A report published by IBM predicts the end of TV as we know it, with a generational chasm emerging between the passive mass audience and leading-edge consumers adopting an individualised viewing experience.
The report observes that consumers have been migrating to more specialised, niche content via cable and multichannel offerings. Now, with increasing competition from convergence in television and telecommunications, the industry is confronting unparalleled complexity, dynamic change and pressure to innovate.
This will lead to a two tier market, with one consumer segment remaining passive viewers, while others search for a more individualised media experience through multiple channels.
The IBM study concludes that “players within the TV industry sit on the precipice of an impending upheaval that promises to be no less dramatic that that experienced by the music industry”.
The report, published to coincide with the annual convention of the National Association of Television Program Executives, reaches broadly similar conclusions to our own publication on the IPTV network television revolution.
The authors offer six executive recommendations.
Segment: Invest in divergent strategies to optimise services for different consumer types.

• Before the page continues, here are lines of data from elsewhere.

Lemma es_feed_chunks_run r chunks rest out :
  es_settled r ->
  vlen (es_buffer r) + vlen (concat chunks) <= MAX_EVENTSTREAM_PENDING ->
  es_run (es_buffer r ++ concat chunks) = Some (rest, Ok (out, None)) ->
  es_feed_chunks r chunks = Some (mkEventReader rest, Ok (out, None)).
Proof.
  revert r out. induction chunks as [|c cs IH]; intros r out Hr Hlen Hrun.
  - cbn [concat] in Hrun. rewrite app_nil_r in Hrun. unfold es_settled in Hr.
    rewrite Hr in Hrun. injection Hrun as <- <-. by destruct r.
  - cbn [concat es_feed_chunks] in *. rewrite vlen_app in Hlen.
    pose proof (vlen_nonneg c). pose proof (vlen_nonneg (concat cs)).
    rewrite es_feed_run by lia. rewrite app_assoc, es_run_app in Hrun.
    destruct (es_run (es_buffer r ++ c)) as [[rest1 [[o1 [e1|]]|e1]]|] eqn:H1; try done.
    cbn. pose proof (es_run_rest _ _ _ H1) as Hr1. rewrite vlen_app in Hr1.
    destruct (es_run (rest1 ++ concat cs)) as [[rest2 [[o2 e2]|e2]]|] eqn:H2; try done.
    cbn in Hrun. injection Hrun as -> <- ->.
    rewrite (IH (mkEventReader rest1) o2); [done| | |done].
    + by eapply es_run_idem.
    + cbn [es_buffer]. lia.
Qed.

(** ** Wrapping of the payload *)
Lemma obj_insert_nil k v : obj_insert k v [] = [(k, v)].
Proof. reflexivity. Qed.

Lemma jobj_one k v : jobj [(k, v)] = JObj [(k, v)].
Proof. reflexivity. Qed.

(** ** Properties *)

(** C37. Untrusted bytes never make the reader panic or loop: every slice and
    index is in range and every loop ends, whatever the state and the chunk. *)
Theorem es_feed_total r bytes : es_feed r bytes <> None.
Proof.
  unfold es_feed. destruct (_ <? _); [done|].
  pose proof (es_feed_loop_returns (S (length (es_buffer r ++ bytes))) (es_buffer r ++ bytes) []) as H.
  destruct (es_feed_loop _ _ _) as [[rest res]|]; [done|]. destruct H; [lia|done].
Qed.

(** Splitting a chunk in two changes neither frames nor errors nor the
    final buffer, as long as the 16 MiB cap is not reached; an exception in
    the first part ends the stream there. *)
Theorem es_feed_app r a b :
  vlen (es_buffer r) + vlen a + vlen b <= MAX_EVENTSTREAM_PENDING ->
  es_feed r (a ++ b) =
  match es_feed r a with
  | Some (r1, Ok (out, None)) =>
      '(r2, res) ← es_feed r1 b; Some (r2, rmap (fun y => (out ++ y.1, y.2)) res)
  | Some (r1, Ok (out, Some err)) => Some (r1, Ok (out, Some err))
  | Some (r1, Err err) => Some (mkEventReader (es_buffer r1 ++ b), Err err)
  | None => None
  end.
Proof.
  intros H. pose proof (vlen_nonneg a). pose proof (vlen_nonneg b).
  rewrite !es_feed_run by (rewrite ?vlen_app; lia).
  rewrite app_assoc, es_run_app.
  destruct (es_run (es_buffer r ++ a)) as [[rest [[out [e|]]|e]]|] eqn:Hr; try done.
  cbn. rewrite es_feed_run.
  - cbn [es_buffer]. by destruct (es_run (rest ++ b)) as [[? ?]|].
  - apply es_run_rest in Hr. rewrite vlen_app in Hr. cbn [es_buffer]. lia.
Qed.

(** C35. One wrong byte anywhere in a message - length, checksum, header or
    payload - is detected: the message is an error, never a frame. *)
Theorem corrupt_byte_detected ty p x a b y :
  message_ok (ty, p) -> encode_message ty p = x ++ a :: y -> a <> b ->
  exists e, take_message (x ++ b :: y) = Some (Err e).
Proof.
  intros (_ & _ & Hmax). cbn [fst snd] in Hmax. rewrite encode_message_eq in *.
  rewrite encode_with_headers_vlen in Hmax. by apply corrupt_byte.
Qed.

(** C34. Messages written by [encode_message] come back in order, whole and
    unchanged, under every chunking of their bytes, and leave nothing behind. *)
Theorem encode_feed_roundtrip ms chunks :
  Forall message_ok ms ->
  concat chunks = concat (map (fun m => encode_message m.1 m.2) ms) ->
  vlen (concat chunks) <= MAX_EVENTSTREAM_PENDING ->
  es_feed_chunks es_new chunks =
  Some (es_new, Ok (map (fun m => into_raw_sse (mkMessage (Some m.1) m.2)) ms, None)).
Proof.
  intros Hms Hc Hlen. apply (es_feed_chunks_run es_new); [apply es_run_nil|done|].
  cbn [es_buffer es_new app]. rewrite Hc. by apply es_run_messages.
Qed.
Lemma fold_get k m :
  smap_sorted m = true -> fold_left (fun o kv => if String.eqb k kv.1 then Some kv.2 else o) m None = smap_get k m.
Proof.
  induction m as [|[k1 v1] m IH]; intros Hs; [done|]. cbn.
  assert (Hm : smap_sorted m = true) by (destruct m as [|[? ?] ?]; [done|cbn in Hs; by apply andb_true_iff in Hs as [_ ?]]).
  destruct (String.eqb_spec k k1) as [->|]; [|by apply IH].
  apply smap_above; [|done]. destruct m as [|[k2 v2] m]; [done|]. cbn in Hs.
  by destruct (String.compare k1 k2).
Qed.

Lemma smap_extend_get k a b : smap_sorted b = true -> smap_get k (smap_extend a b) = opt_or (smap_get k b) (smap_get k a).
Proof. intros Hb. by rewrite smap_get_extend, fold_get. Qed.

(** *** Union policies over a stack of layers *)
Definition events_of (p : RawProfile) : list string := unwrap_or (rp_stream_events p) [].
Definition header_of (k : string) (p : RawProfile) : option string := rp_headers p ≫= smap_get k.

(** No layer asks for the lists, or the headers, to be replaced. *)
Definition keeps_lists (p : RawProfile) : Prop := rp_list_merge p <> Some Replace.
Definition keeps_headers (p : RawProfile) : Prop :=
  rp_header_merge p <> Some Replace /\ (forall m, rp_headers p = Some m -> smap_sorted m = true).

Lemma opt_or_not_replace a b :
  a <> Some Replace -> b <> Some Replace -> opt_or b a <> Some Replace.
Proof. by destruct a, b. Qed.

Lemma not_replace_union o : o <> Some Replace -> unwrap_or o list_merge_default = Union.
Proof. by destruct o as [[]|]. Qed.

Lemma merge_list_merge e l : rp_list_merge (merge e l) = opt_or (rp_list_merge l) (rp_list_merge e).
Proof. by merge_fields. Qed.

Lemma merge_header_merge e l : rp_header_merge (merge e l) = opt_or (rp_header_merge l) (rp_header_merge e).
Proof. by merge_fields. Qed.

Lemma merge_events e l x :
  keeps_lists e -> keeps_lists l ->
  In x (events_of (merge e l)) <-> In x (events_of e) \/ In x (events_of l).
Proof.
  intros He Hl.
  assert (E : rp_stream_events (merge e l) = merge_list (rp_stream_events e) (rp_stream_events l) Union).
  { rewrite <- (not_replace_union (opt_or (rp_list_merge l) (rp_list_merge e)) (opt_or_not_replace _ _ He Hl)).
    by merge_fields. }
  unfold events_of. rewrite E.
  destruct (rp_stream_events e) as [a|], (rp_stream_events l) as [b|]; cbn [merge_list unwrap_or];
    [apply push_all_unique_In| | |]; cbn [In]; tauto.
Qed.

Lemma merge_headers e l :
  keeps_headers e -> keeps_headers l -> forall k, header_of k (merge e l) = opt_or (header_of k l) (header_of k e).
Proof.
  intros [He _] [Hl Hs] k.
  assert (E : rp_headers (merge e l) = merge_map (rp_headers e) (rp_headers l) Union).
  { rewrite <- (not_replace_union (opt_or (rp_header_merge l) (rp_header_merge e)) (opt_or_not_replace _ _ He Hl)).
    by merge_fields. }
  unfold header_of. rewrite E. destruct (rp_headers e) as [a|], (rp_headers l) as [b|]; cbn [merge_map mbind option_bind];
    rewrite ?opt_or_None_r; try done.
  apply smap_extend_get. by apply Hs.
Qed.

Lemma fold_merge_events layers acc x :
  keeps_lists acc -> Forall keeps_lists layers ->
  In x (events_of (fold_left merge layers acc)) <-> In x (events_of acc) \/ exists l, In l layers /\ In x (events_of l).
Proof.
  intros Ha Hl. revert acc Ha. induction Hl as [|l layers Hl Hls IH]; intros acc Ha; cbn [fold_left].
  { split; [by left|]. by intros [|(l & [] & _)]. }
  rewrite IH; [|unfold keeps_lists in *; rewrite merge_list_merge; by apply opt_or_not_replace].
  rewrite merge_events by done. split.
  - intros [[|]|(k & ? & ?)]; [by left|right; exists l; split; [by left|done]|right; exists k; split; [by right|done]].
  - intros [|(k & [<-|] & ?)]; [by left; left|by left; right|right; by exists k].
Qed.

Lemma smap_insert_sorted k v m : smap_sorted m = true -> smap_sorted (smap_insert k v m) = true.
Proof.
  induction m as [|[k1 v1] m IH]; intros Hs; [done|]. cbn [smap_insert].
  assert (Hm : smap_sorted m = true) by (destruct m as [|[? ?] ?]; [done|cbn in Hs; by apply andb_true_iff in Hs as [_ ?]]).
  destruct (String.compare k k1) eqn:E.
  - apply String.compare_eq_iff in E as ->. by destruct m as [|[? ?] ?].
  - cbn [smap_sorted]. by rewrite E.
  - specialize (IH Hm). assert (G : String.compare k1 k = Lt) by (by rewrite String.compare_antisym, E).
    destruct m as [|[k2 v2] m]; cbn [smap_insert] in *; [cbn; by rewrite G|].
    destruct (String.compare k k2) eqn:E2; cbn [smap_sorted] in *; [by rewrite G| |].
    + by rewrite G.
    + apply andb_true_iff in Hs as [-> _]. exact IH.
Qed.

Lemma merge_headers_keep e l : keeps_headers e -> keeps_headers l -> keeps_headers (merge e l).
Proof.
  intros [He Hse] [Hl Hsl]. split; [rewrite merge_header_merge; by apply opt_or_not_replace|].
  assert (E : rp_headers (merge e l) = merge_map (rp_headers e) (rp_headers l) Union).
  { rewrite <- (not_replace_union (opt_or (rp_header_merge l) (rp_header_merge e)) (opt_or_not_replace _ _ He Hl)).
    by merge_fields. }
  intros m. rewrite E. destruct (rp_headers e) as [a|], (rp_headers l) as [b|]; cbn [merge_map]; intros [= <-];
    auto. specialize (Hse a eq_refl). clear -Hse. unfold smap_extend. revert a Hse.
  induction b as [|kv b IH]; intros a Ha; [done|]. apply IH. by apply smap_insert_sorted.
Qed.

Lemma fold_merge_headers layers acc k :
  keeps_headers acc -> Forall keeps_headers layers ->
  header_of k (fold_left merge layers acc) = fold_left (fun o layer => opt_or (header_of k layer) o) layers (header_of k acc).
Proof.
  intros Ha Hl. revert acc Ha. induction Hl as [|l layers Hl Hls IH]; intros acc Ha; [done|].
  cbn [fold_left]. rewrite IH by (by apply merge_headers_keep). by rewrite merge_headers.
Qed.

Lemma betas_parts_rebuild v h m : betas_parts (rebuild_betas v h m) = (v, h, m).
Proof. by destruct v, h, m. Qed.

Lemma merge_version e l : rp_schema_version (merge e l) = max_version (rp_schema_version e) (rp_schema_version l).
Proof. by merge_fields. Qed.
(* ===== verification/Completion.v ===== *)
(** * Completion: does a body carry visible output, or a vendor error

    crates/wiremux/src/completion.rs, with the two predicates it borrows
    ([responses_has_visible_output] of stream/complete.rs and
    [converse_has_completion] of stream/converse.rs), the vendor-error texts
    of stream/complete.rs, stream/responses.rs and stream/converse.rs, and
    the two uses at the stream root: [sse_wrapped_error_message] and
    [unknown_event]. *)

From S2P Require Import Prelude Text Json JsonCodec Ir ProfileTypes StreamCore.

(** ** Field predicates *)
Definition array_any (value : json) (key : string) (pred : json -> bool) : bool :=
  is_some_and (get_array value key) (existsb pred).

Definition nonempty_str (value : json) (key : string) : bool :=
  is_some_and (get_str value key) (fun text => negb (is_empty text)).

(** [.and_then(Value::as_str).map(str::trim).filter(|text| !text.is_empty())] *)
Definition trimmed_str (value : json) (key : string) : option string :=
  nonempty (trim <$> get_str value key).

(** A field whose value satisfies a predicate. *)
Definition field_is (value : json) (key : string) (pred : json -> bool) : bool :=
  is_some_and (get value key) pred.

(** Present, not [null], and not an empty string. *)
Definition json_payload (value : option json) : bool :=
  match value with
  | None | Some JNull => false
  | Some (JStr text) => negb (is_empty text)
  | Some _ => true
  end.

(** ** Media and tool calls *)
Fixpoint media_leaf_visible (value : json) : bool :=
  match value with
  | JStr text => negb (is_empty text)
  | JObj m =>
      nonempty_str value "url" || nonempty_str value "data" || nonempty_str value "transcript"
      || (fix source_visible (m : list (string * json)) : bool :=
            match m with
            | [] => false
            | (k, x) :: m => if String.eqb "source" k then media_leaf_visible x else source_visible m
            end) m
  | _ => false
  end.
Lemma push_start_view i a id name thought_signature index :
  assembler_ok a -> step_view i a (ToolCallStart id name thought_signature index).
Proof.
  intros Ha. unfold step_view.
  cbn [push slot_push]. unfold push_start. destruct Ha as [Hsort He].
  destruct (decide (index ∈ started a)) as [Hin|Hin].
  { destruct (Z.eqb_spec i index) as [->|]; cbn [negb]; [|by split].
    cbn [view slot_started]. by rewrite bool_decide_true. }
  destruct (Z.eqb_spec i index) as [->|Hne]; cbn [negb].
  + cbn [view slot_started]. rewrite (bool_decide_false (index ∈ started a)) by done.
    unfold slot_merge. cbn [slot_pending view].
    destruct (bt_get index (pending a)) as [prev|] eqn:Hg.
    * cbv zeta. destruct (is_empty _ || is_empty _); cbn [fst snd].
      -- unfold view. cbn. rewrite bt_get_insert, Z.eqb_refl. by rewrite bool_decide_false.
      -- rewrite project_into_events. cbn [pend_index]. rewrite Z.eqb_refl. split; [|done].
         unfold view. cbn. rewrite bt_get_remove, Z.eqb_refl by done.
         by rewrite bool_decide_true by set_solver.
    * cbv zeta. destruct (is_empty _ || is_empty _); cbn [fst snd].
      -- unfold view. cbn. rewrite bt_get_insert, Z.eqb_refl. by rewrite bool_decide_false.
      -- rewrite project_into_events. cbn [pend_index]. rewrite Z.eqb_refl. split; [|done].
         unfold view. cbn. rewrite Hg. by rewrite bool_decide_true by set_solver.
  + assert (Hrm : bt_get i (bt_remove index (pending a)) = bt_get i (pending a)).
    { rewrite bt_get_remove by done. by rewrite (proj2 (Z.eqb_neq i index)). }
    assert (Hst : bool_decide (i ∈ {[index]} ∪ started a) = bool_decide (i ∈ started a)).
    { apply bool_decide_ext. set_solver. }
    destruct (bt_get index (pending a)) as [prev|]; cbv zeta;
      destruct (is_empty _ || is_empty _); cbn [fst snd]; rewrite ?project_into_events; cbn [pend_index];
      rewrite ?(proj2 (Z.eqb_neq i index) Hne); unfold view; cbn;
      rewrite ?bt_get_insert, ?(proj2 (Z.eqb_neq i index) Hne), ?Hrm, ?Hst; done.
Qed.

Lemma push_arg_view i a delta index :
  assembler_ok a -> step_view i a (ToolCallArgDelta delta index).
Proof.
  intros Ha. unfold step_view.
  cbn [push slot_push]. destruct Ha as [Hsort He].
  destruct (Z.eqb_spec i index) as [->|Hne]; cbn [negb].
  + cbn [slot_pending slot_started view]. destruct (bt_get index (pending a)) as [p|] eqn:Hg.
    * cbn [fst snd]. rewrite view_insert, Z.eqb_refl. done.
    * destruct (decide (index ∈ started a)) as [Hin|Hin].
      -- rewrite bool_decide_true by done. cbn [fst snd]. unfold view, project, in_slot. cbn.
         rewrite Z.eqb_refl, Hg. by rewrite bool_decide_true.
      -- rewrite bool_decide_false by done. cbn [fst snd]. rewrite view_insert, Z.eqb_refl.
         by rewrite bool_decide_false.
  + destruct (bt_get index (pending a)) as [p|] eqn:Hg; [|destruct (decide (index ∈ started a))];
      cbn [fst snd]; rewrite ?view_insert, ?(proj2 (Z.eqb_neq i index) Hne); try done.
    unfold project, in_slot. cbn. by rewrite (proj2 (Z.eqb_neq i index) Hne).
Qed.
(* ===== verification/Chat.v ===== *)
(** * Chat: Chat Completions stream chunks

    crates/wiremux/src/stream/chat.rs: the decoder of one chunk into one
    event ([decode]) and into every event it carries ([decode_all]), and the
    encoder. *)

From S2P Require Import Prelude Text Json JsonCodec Sse Ir ProfileTypes StreamCore Usage Completion Shapes.

(** [.and_then(Value::as_str).filter(|s| !s.is_empty())] of a field. *)
Definition nonempty_field (value : json) (key : string) : option string := nonempty (get_str value key).

(** [if let Some(delta) = delta { delta.get(key) }] *)
Definition delta_get (delta : option json) (key : string) : option json := d ← delta; get d key.

(** ** Identity and log-probability events *)
Definition not_blank (o : option string) : option string :=
  opt_filter (fun text => negb (is_empty (trim text))) o.

Definition completion_id_event (value : json) : option IrStreamEvent :=
  (fun id => Protocol "chat_completion_id" (JStr id)) <$> not_blank (get_str value "id").

Definition system_fingerprint_event (value : json) : option IrStreamEvent :=
  (fun fp => Protocol "system_fingerprint" (JStr fp)) <$> not_blank (get_str value "system_fingerprint").

Definition is_number (v : json) : bool := match v with JNum _ => true | _ => false end.

Definition audio_identity_events (audio : json) : list IrStreamEvent :=
  push_opt (fun id => Protocol "chat_audio_id" (JStr id)) (nonempty (str_field audio "id"))
  ++ push_opt (fun expires => Protocol "chat_audio_expires" expires)
       (opt_filter is_number (get audio "expires_at")).

Definition present_logprob_array (value : option json) : option json :=
  items ← value ≫= as_array;
  match items with [] => None | _ => Some (JArr items) end.

Definition chat_logprobs_event (choice : json) : option IrStreamEvent :=
  logprobs ← get choice "logprobs";
  let content := present_logprob_array (get logprobs "content") in
  let refusal := present_logprob_array (get logprobs "refusal") in
  if is_none content && is_none refusal then None
  else Some (Logprobs (unwrap_or content JNull) refusal).

Definition push_logprob_items (dst : list json) (value : json) : list json :=
  match value with
  | JArr items => dst ++ items
  | JNull => dst
  | other => dst ++ [other]
  end.

Definition merged_logprob_items (content : json) (refusal : option json) : list json :=
  let out := push_logprob_items [] content in
  match refusal with Some refusal => push_logprob_items out refusal | None => out end.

Innovate: Widen consumer choice with new business and pricing models, taking risks today to avoid losing position in the long term.
Experiment: Develop, trial, refine, rollout and repeat, while continuing to study real-life consumer preferences.
Mobilize: Create seamless content mobility and ensure easy synchronisation across devices.
Open: Drive open content delivery platforms to optimise content and revenue exploitation.
Re-organise: Reconfigure business against future requirements around core competencies and outsource non-core components.
The end of television as we know it: A future industry perspective is published by the IBM Institute for Business Value.